Using the bulk data

The datasets published by OpenSanctions are made available in multiple formats, suitable for different purposes.

Please also refer to the entity structure definition and the data dictionary. Advanced users may want to learn about the statement-based data model.

Data formats

Bulk data is made available in the following formats for each data source and collections we maintain:

If you would like to discuss a custom export format for OpenSanctions that is more suitable to your needs, please get in touch.

Updates and metadata

Bulk data exports are generated in periodic intervals (every 6-8 hours) by OpenSanctions. The timestamp of the last export (and detailed metadata about the contained datasets) can be found in the metadata index:

https://data.opensanctions.org/datasets/latest/index.json

Polling this file in regular intervals (e.g. every 30 minutes) is the best practice method for finding out if updated data has been released.

The metadata index contains the following:

  • run_time: The timestamp when the index was last updated.
  • datasets: An index of available datasets.
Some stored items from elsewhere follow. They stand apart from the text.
Lemma send_check_step st B k q blocks s :
  blocks_inv B k s -> snd_inv st B k (SBlock q blocks BCheck) s ->
  lock s = Some Snd -> waits_write s = false ->
  wp False (send_block block_count block_size q blocks BCheck) (snd_post st B k s) s.
Proof.
  intros Hbi (Hcode & Hl & Hq & Hst & _ & _) Hlock Hwait. cbn [send_block]. sync_unfold.
  apply wp_bind, wp_load_mask; [rewrite (bi_shm _ _ _ Hbi); lia|]. intros b Hb.
  wp_step. apply wp_bind. eapply wp_next_bit_s; [done|].
  pose proof (tail_bit _ _ _ _ Hbi Hb) as Hfull. pose proof (bi_count _ _ _ Hbi).
  destruct (bit_any b _).
  - do 2 wp_step. apply snd_post_same; [by apply (blocks_inv_same _ _ s)| |done|].
    + split; [done|]. split; [done|]. by split; [|split].
    + split; cbn; try done; try (by left); [by rewrite Hlock|]. intros _. split; [by eexists _, _|by apply Hfull].
  - wp_step. apply snd_post_same; [done| |done|].
    + split; [done|]. split; [done|]. split; [done|]. split; [done|]. split; [|done].
      intros _. destruct (decide (length B = k + bc)%nat) as [He|]; [|lia].
      by apply Hfull in He.
    + split; try done; try (by left). by rewrite Hwait.
Qed.

Lemma blocks_inv_publish B k b m nx s :
  blocks_inv B k s -> (length B < k + bc)%nat -> length b = bs ->
  block (length B mod bc) s = b ->
  let s' := set_s_next (set_shm s m) nx in
  length m = length (shm s) -> (forall i, block i s' = block i s) ->
  nx = Z.of_nat (S (length B) mod bc) ->
  (forall i, (i < 16)%nat -> Z.testbit (mask s') (Z.of_nat i) = true <->
     Z.testbit (mask s) (Z.of_nat i) = true \/ (length B mod bc = i)%nat) ->
  blocks_inv (B ++ [b]) k s'.
Proof.
  intros Hbi Hroom Hb Hblk s' Hm Hsame Hnx Hmask. destruct Hbi.
  split; try done; try (by left).
  - by etrans.
  - by rewrite Forall_app, Forall_singleton.
  - rewrite length_app. cbn. lia.
  - intros i Hi. rewrite Hmask, bi_mask0, length_app, Nat.add_1_r, occupied_grow by lia. done.
  - intros j b' Hj Hl. rewrite Hsame. apply lookup_app_Some in Hl as [Hl|[Hge Hl]].
    + by apply bi_data0.
    + apply list_lookup_singleton_Some in Hl as [Hl <-].
      by replace j with (length B) by lia.
  - rewrite length_app, Nat.add_1_r. exact Hnx.
Qed.

Lemma length_pending q s : length (s_local s) = bs -> sending_ok q s -> length (pending q s) = bs.
Proof.
  intros Hl Hq. destruct q as [b w n|]; cbn in *; [done|].
  rewrite length_app, length_take. unfold zeros_to_block. rewrite length_replicate. lia.
Qed.

Lemma send_update_step st B k q blocks s :
  blocks_inv B k s -> snd_inv st B k (SBlock q blocks BUpdate) s ->
  lock s = Some Snd -> waits_write s = false ->
  wp False (send_block block_count block_size q blocks BUpdate) (snd_post st B k s) s.
Proof.
  intros Hbi (Hcode & Hl & Hq & Hst & Hroom & Hcop) Hlock Hwait. cbn [send_block]. sync_unfold.
  specialize (Hroom eq_refl). specialize (Hcop eq_refl).
  apply wp_bind, wp_load_mask; [rewrite (bi_shm _ _ _ Hbi); lia|]. intros b Hb.
  wp_step. apply wp_bind. eapply wp_next_bit_s; [done|].
  apply wp_bind, wp_store_mask; [rewrite (bi_shm _ _ _ Hbi); lia|].
  intros m s1 Hm Hbits Hblk. rewrite (bi_s_next _ _ _ Hbi).
  apply wp_bind, wp_succ_block. do 3 wp_step.
  exists (B ++ [pending q s]). split; [by apply prefix_app_r|]. split; [|split; [|split]].
  - apply (blocks_inv_same _ _ (set_s_next s1 (Z.of_nat (S (length B) mod bc)))); [done..|].
    eapply (blocks_inv_publish _ _ _ m); [done|done|by apply length_pending|done|done|done|done|].
    intros i Hi. rewrite <- Hb by lia. pose proof (mod_lt (length B)).
    replace (Z.testbit (mask _) _) with (Z.testbit (mask s1) (Z.of_nat i)) by done.
    rewrite Hbits, Z.lor_spec, (bi_s_next _ _ _ Hbi), Z.shiftl_1_l, Z.pow2_bits_eqb by lia.
    rewrite orb_true_iff, Z.eqb_eq. by rewrite Nat2Z.inj_iff.
  - split; [done|]. split; [done|]. cbn. rewrite concat_app. cbn. rewrite app_nil_r.
    split; [by destruct q|]. by rewrite <- app_assoc.
  - done.
  - pose proof (bi_count _ _ _ Hbi). split; cbn; try done; [by rewrite Hwait|].
    right. rewrite length_app. cbn. lia.
Qed.

Lemma send_block_step st B k q blocks pc pr s :
  blocks_inv B k s -> snd_inv st B k (SBlock q blocks pc) s ->
  (holds pc = true <-> lock s = Some Snd) ->
  snd_ready (mk_machine (SBlock q blocks pc) pr s) = true -> waits_write s = false ->
  wp False (send_block block_count block_size q blocks pc) (snd_post st B k s) s.
Proof.
  intros Hbi Hs Hlock Hready Hwait. unfold snd_ready, lock_free in Hready. cbn in Hready.
  destruct pc; cbn [holds] in *.
  - by apply (send_lock_step _ _ _ _ _ BLock); [..|destruct (lock s)| | | | | |].
  - apply send_check_step; by try apply Hlock.
  - apply (send_lock_step _ _ _ _ _ BWait); try done. by destruct (waits_write s), (lock s).
  - cbn [send_block]. sync_unfold. do 2 wp_step.
    apply snd_post_same; [by apply (blocks_inv_same _ _ s)|by destruct q|done|].
    split; cbn; try done; try (by left); [by rewrite (proj1 Hlock)|by rewrite Hwait].
  - destruct Hs as (Hcode & Hl & Hq & Hst & Hroom & _). cbn [send_block].
    apply wp_bind. eapply copy_block_step; [done|done|done|by apply Hroom|].
    intros m s' Hbi' Hblk. wp_step. apply snd_post_same; [done| |done|].
    + split; [done|]. split; [done|]. split; [by destruct q|]. split; [by destruct q|]. by split.
    + split; cbn; try done; try (by left). by rewrite Hwait.
  - by apply (send_lock_step _ _ _ _ _ BLock2); [..|destruct (lock s)| | | | | |].
  - apply send_update_step; by try apply Hlock.
  - destruct Hs as (Hcode & Hl & Hq & Hst). cbn [send_block]. sync_unfold. wp_step.
    destruct q as [b wrote n|]; cbn [sending_ok unsent] in *.
    + wp_step. apply snd_post_same; [by apply (blocks_inv_same _ _ s)| |done|].
      * split; [done|]. split; [done|]. destruct Hq as (? & ? & ? & ? & Hi). cbn. rewrite Hi.
        do 5 (split; [lia|]). done.
      * split; cbn; try done; try (by left); [by rewrite (proj1 Hlock)|by rewrite Hwait].
    + do 2 wp_step. apply snd_post_same; [by apply (blocks_inv_same _ _ s)| |done|].
      * split; [done|]. split; [done|]. cbn. split; [lia|done].
      * split; cbn; try done; try (by left); [by rewrite (proj1 Hlock)|by rewrite Hwait].
Qed.

(** ** Receiver *)

Record sframe (s s' : ring) : Prop := {
  sf_code : s_code s' = s_code s;
  sf_local : s_local s' = s_local s;
  sf_index : s_index s' = s_index s;
  sf_block i : block i s' = block i s
}.

Record rcv_sync (B : list bytes) (k k' : nat) (p : recv_pc) (s s' : ring) : Prop := {
  rs_lock : rcv_holds p = true <-> lock s' = Some Rcv;
  rs_other : lock s' = Some Snd <-> lock s = Some Snd;
  rs_read : waits_read s' = true -> rcv_waits p /\ length B = k';
  rs_write : waits_write s' = true -> waits_write s = true /\ k' = k;
  rs_woken : waits_write s' = waits_write s \/ (length B < k' + bc)%nat
}.

Definition rcv_post (st : bytes) (p0 p1 : nat) (B : list bytes) (k : nat) (s : ring)
    (p' : recv_pc) (s' : ring) : Prop :=
  exists k', (k <= k')%nat /\ blocks_inv B k' s' /\ rcv_inv st p0 p1 B k' p' s' /\
    sframe s s' /\ rcv_sync B k k' p' s s'.

Lemma rcv_post_same st p0 p1 B k p s s' :
  blocks_inv B k s' -> rcv_inv st p0 p1 B k p s' -> sframe s s' -> rcv_sync B k k p s s' ->
  rcv_post st p0 p1 B k s p s'.
Proof. intros. exists k. done. Qed.

Lemma slice_prefix (l l' : bytes) o n :
  l `prefix_of` l' -> (o + n <= length l)%nat -> slice o n l' = slice o n l.
Proof.
  intros [x ->] Hlen. unfold slice. rewrite drop_app_le by lia. apply take_app_le.
  rewrite length_drop. lia.
Qed.

Lemma slice_plus (l : bytes) o n n' : slice o (n + n') l = slice o n l ++ slice (o + n) n' l.
Proof.
  unfold slice. rewrite <- (take_drop n (take (n + n') (drop o l))).
  rewrite take_take, Nat.min_l by lia. f_equal.
  rewrite skipn_firstn_comm, drop_drop. f_equal. lia.
Qed.

(** The rest of the local buffer is what follows the receiver's position. *)
Lemma local_slice st pos B k n s :
  Forall (fun b => length b = bs) B -> concat B `prefix_of` st -> rcv_at pos B k s ->
  (0 < n)%nat -> (Z.to_nat (r_index s) + n <= bs)%nat ->
  slice (Z.to_nat (r_index s)) n (r_local s) = slice pos n st.
Proof.
  intros HB Hpre (Hi & Hpos & Hloc) Hn Hfit.
  destruct Hloc as (b & Hb & Htake & Hk); [lia|].
  pose proof (lookup_lt_Some _ _ _ Hb) as Hlt.
  rewrite (slice_prefix _ _ _ _ Hpre) by (rewrite length_concat_blocks by done; nia).
  pose proof (slice_concat _ _ _ HB Hb) as Hsl. rewrite <- Htake in Hsl.
  set (i := Z.to_nat (r_index s)) in *.
  replace pos with (pred k * bs + i)%nat by nia.
  transitivity (slice i n (take bs (r_local s))).
  { unfold slice. rewrite skipn_firstn_comm, take_take. f_equal. lia. }
  rewrite <- Hsl. unfold slice. rewrite skipn_firstn_comm, take_take, drop_drop.
  f_equal; lia || (f_equal; lia).
Qed.

(** Copying from the local buffer continues the received bytes. *)
Lemma wp_take_local st p0 B k out read n (Q : bytes -> ring -> Prop) s :
  Forall (fun b => length b = bs) B -> concat B `prefix_of` st ->
  (bs <= length (r_local s))%nat -> rcv_at (p0 + Z.to_nat read) B k s ->
  take (Z.to_nat read) out = slice p0 (Z.to_nat read) st ->
  0 <= read -> 0 < n -> r_index s + n <= block_size -> read + n <= Z.of_nat (length out) ->
  (forall out', length out' = length out ->
     take (Z.to_nat (read + n)) out' = slice p0 (Z.to_nat (read + n)) st -> Q out' s) ->
  wp False (take_local out read n) Q s.
Proof.
  intros HB Hpre Hl Hat Hout Hr Hn Hfit Hlen HQ. unfold take_local. do 2 wp_step.
  pose proof Hat as (Hi & _).
  eapply wp_access; [apply mem_read_Some; lia|].
  rewrite mem_write_Some by (rewrite length_slice; lia). apply HQ.
  - apply length_splice. rewrite length_slice; lia.
  - replace (Z.to_nat (read + n)) with
      (Z.to_nat read + length (slice (Z.to_nat (r_index s)) (Z.to_nat n) (r_local s)))%nat at 1
      by (rewrite length_slice; lia).
    rewrite take_splice_end by (rewrite length_slice; lia).
    replace (Z.to_nat (read + n)) with (Z.to_nat read + Z.to_nat n)%nat by lia.
    rewrite slice_plus, Hout. f_equal. eapply local_slice; [done..|lia|lia].
Qed.

Lemma recv_test_step st p0 p1 B k out read n blocks s :
  blocks_inv B k s -> concat B `prefix_of` st ->
  rcv_inv st p0 p1 B k (RTest out read n blocks) s ->
  lock s <> Some Rcv -> waits_read s = false ->
  wp False (recv_test block_size out read n blocks) (rcv_post st p0 p1 B k s) s.
Proof.
  intros Hbi Hpre (Hcode & Hl & Hr & Hrn & Hn & Hov & Hp1 & Hat & Hi0 & Hout) Hlock Hwait.
  pose proof Hat as (Hi & Hpos & Hloc). pose proof (bi_blocks _ _ _ Hbi) as HB.
  unfold recv_test. wp_step. rewrite wrap_small by lia.
  destruct (Z.ltb_spec block_size (r_index s + n)) as [Hlt|Hge].
  - rewrite (wrap_small _ (block_size - _)) by lia.
    destruct (Z.ltb_spec 0 (block_size - r_index s)) as [Hpos'|Hzero].
    + apply wp_bind. eapply wp_take_local; [done..|lia|lia|lia|]. intros out' Hlen' Hout'.
      do 2 wp_step. rewrite !wrap_small by lia.
      apply rcv_post_same; [by apply (blocks_inv_same _ _ s)| |done|split; cbn; try done; try (by left); by rewrite Hwait].
      split; [done|]. split; [done|]. rewrite Hlen'. do 5 (split; [lia|]). split; [done|].
      split; [done|]. case_decide; [done|]. split; [lia|]. done.
    + do 2 wp_step.
      apply rcv_post_same; [by apply (blocks_inv_same _ _ s)| |done|split; cbn; try done; try (by left); by rewrite Hwait].
      split; [done|]. split; [done|]. do 5 (split; [lia|]). split; [done|].
      split; [done|]. case_decide; [done|]. split; [lia|]. done.
  - pose proof (length_concat_blocks _ HB) as HBl. pose proof (bi_count _ _ _ Hbi).
    destruct (Z.eqb_spec n 0) as [->|Hne]; cbn [negb].
    + wp_step. apply rcv_post_same; [done| |done|split; try done; try (by left); by rewrite Hwait].
      split; [done|]. split; [done|].
      replace (Z.to_nat read) with (length out) in * by lia.
      rewrite take_ge in Hout by lia. subst p1. split; [done|].
      split; [destruct (Z.eq_dec (r_index s) 0); [lia|lia]|]. split; [nia|done].
    + apply wp_bind. eapply wp_take_local; [done..|lia|lia|lia|]. intros out' Hlen' Hout'.
      do 2 wp_step.
      replace (Z.to_nat (read + n)) with (length out') in Hout' by lia.
      rewrite take_ge in Hout' by lia.
      apply rcv_post_same; [by apply (blocks_inv_same _ _ s)| |done|split; cbn; try done; try (by left); by rewrite Hwait].
      split; [done|]. split; [done|]. cbn. split; [|split; [lia|split; [nia|done]]].
      split; [cbn; lia|]. split; [cbn; lia|]. cbn. intros. apply Hloc. lia.
Qed.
Each item contains
    • Basic descriptive information - name, title, summary, description
    • version: The export ID of the latest available build of the dataset.
    • last_export: Timestamp when the dataset was last exported.
    • last_change: Timestamp when some entity in the dataset last changed.
    • Statistical information
    • An array of resources which are the different export formats available for the dataset (See above).
      • name: Use the resource name to select the entry of the resource format appropriate for your needs.
    • delta_url: An index of dataset versions that can be used to perform incremental dataset updates.
    • Some datasets are our representations of data sources (e.g. US OFAC SDN) while others are collections (See glossary)
    • You can fetch each dataset's metadata individually at URLs using the dataset name, e.g. https://data.opensanctions.org/datasets/latest/sanctions/index.json for the sanctions collection.
  • model: The data format definition. See the documentation for the entity data format.
    • schemata: The types each entity may be.
    • types: The format which properties of entities may be.
  • schemata: The actual set of Schemata used in the data - this is a subset of the full data model.